For me, the first three who came to mind were Steve Jobs, Mark Zuckerberg and Oprah Winfrey. Although Steve left us a year ago, he remains one of the strongest entrepreneur brands on the planet having risen Apple from the dead to become the largest company in market capitalization. Mark is the programming wunderkind who built Facebook, the largest social networking platform in the world. And, Oprah, even with her recent stumbles in cable TV, is a beloved rags-to-riches story: a talk-show host come philanthropist who built a media empire helping us feel better about ourselves.
What are the common threads with these three entrepreneur branding examples?
- Have a vision. Each of these iconic entrepreneur brands had/has a vision. For Steve, it was all about changing the world with technology embodied in awesome products. For Mark, it has evolved from connecting friends online to creating the identity platform for the world’s individuals. For Oprah, it has been about empowering people through uplifting advice, stories and lifestyle.
As an entrepreneur, you need a well-articulated vision that connects with your target audience.
- Show evidence. All three have success evidence, whether it is sales, number of users or influence. My former boss, the Silicon Valley marketing guru Regis McKenna reminded me in a recent email that Steve Jobs had little credibility as late as 1998 until he started turning Apple around with the introduction of the iMac. As Regis put it: “Profitability and growth are the two best marketing programs a company or its leader can use to gain leadership.”
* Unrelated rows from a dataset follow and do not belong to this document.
(* ===== verification/Push.v ===== *)
(** * Push: handing a job to an agent over its WebSocket

    [src/server/ws.ts]: [buildJobEnvelope], [claimAndPushJobToAgent] and the
    notification that starts it. A push claims the job, serializes and sends the
    frame in one turn, and then records what happened in another transaction;
    any number of pushes, and every other operation of the gateway, may run in
    between. The frame is handed to a socket when [send] is entered: from then
    on nobody can tell whether it was printed. *)

From S2P Require Import Prelude DatabaseTime JobStatus Json Schema Authority Availability Payload.
From S2P Require Import PrinterVirtual Capability Entitlements Samples JobProtocol JobDelivery.
From S2P Require Import JobMaintenance AgentJobs JobService Lifecycle Operator Sockets Pipeline.

Definition MAX_WS_JOB_ENVELOPE_BYTES : Z := 8 * 1024 * 1024 - 512 * 1024.

Definition RELEASE_REASON : string := "websocket delivery failed before send; job requeued for redelivery".

Inductive PushOutcome : Type := delivered | no_open_socket | not_claimable | push_requeued | push_failed | delivery_unknown.

#[export] Instance PushOutcome_eq_dec : EqDecision PushOutcome.
Proof. solve_decision. Defined.

(** ** The frame *)

Definition nullable (o : option string) : json := match o with Some s => JString s | None => JNull end.

Section push.
Context (sha256 : string → string) (decode : string → bytes) (Date_parse : string → option Z).
Context (utf8_length : string → Z) (jsonb_text_length octets : json → Z) (toISOString : Z → string).
Context (env : option jsnum).

Abbreviation system_step := (system_step sha256 decode Date_parse utf8_length jsonb_text_length octets toISOString env).

(** [toISOString] of an invalid date throws. *)
Definition envelope_expiry (expiresAt : dbtime) : option string :=
  match expiresAt with
  | DDate ms => Some (toISOString ms)
  | DText s => toISOString <$> Date_parse (iso_of_db_text s)
  | DNull => toISOString <$> Date_parse (iso_of_db_text "null")
  end.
- Tell a personal story. Steve, Mark and Oprah all have compelling personal narratives that they have shared with the world. Think about the attributes that investors and customers desire in a company founder, and weave your story in a way that delivers on some key attributes.
- Brand yourself, or be branded by others. The film The Social Network branded Mark Zuckerberg as a brilliant programmer and social misfit who often seemed a jerk. Soon after the movie opened, Mark made a $100 million charitable donation to Newark public schools. He later pledged to give away half his wealth spurred by Bill Gates and Warren Buffet, and has used Facebook to promote social causes. He didn’t just let others brand him, he took action to change the narrative.
Sometimes you need to reinvent your brand from, say, a:
- Business manager to a market visionary
- Bean counter to a financial whiz
- Hacker to a technology strategist
- Product manager to an innovation specialist
Make sure the world can find you online. At the very least, build a great LinkedIn profile with a title and summary that concisely informs people what you are all about. Maybe your title should say “Software Entrepreneur | Big Data Analysis | Social Data Visualization” instead of “CEO, LittleCompany Inc.”
In the world of personal branding, you can’t be impersonal—especially for an entrepreneur. Be a personality who demonstrates your values in how you interact with others. Consistency is important—both what you say and how you look. Whether we are an investor or a customer, we want to identify with you.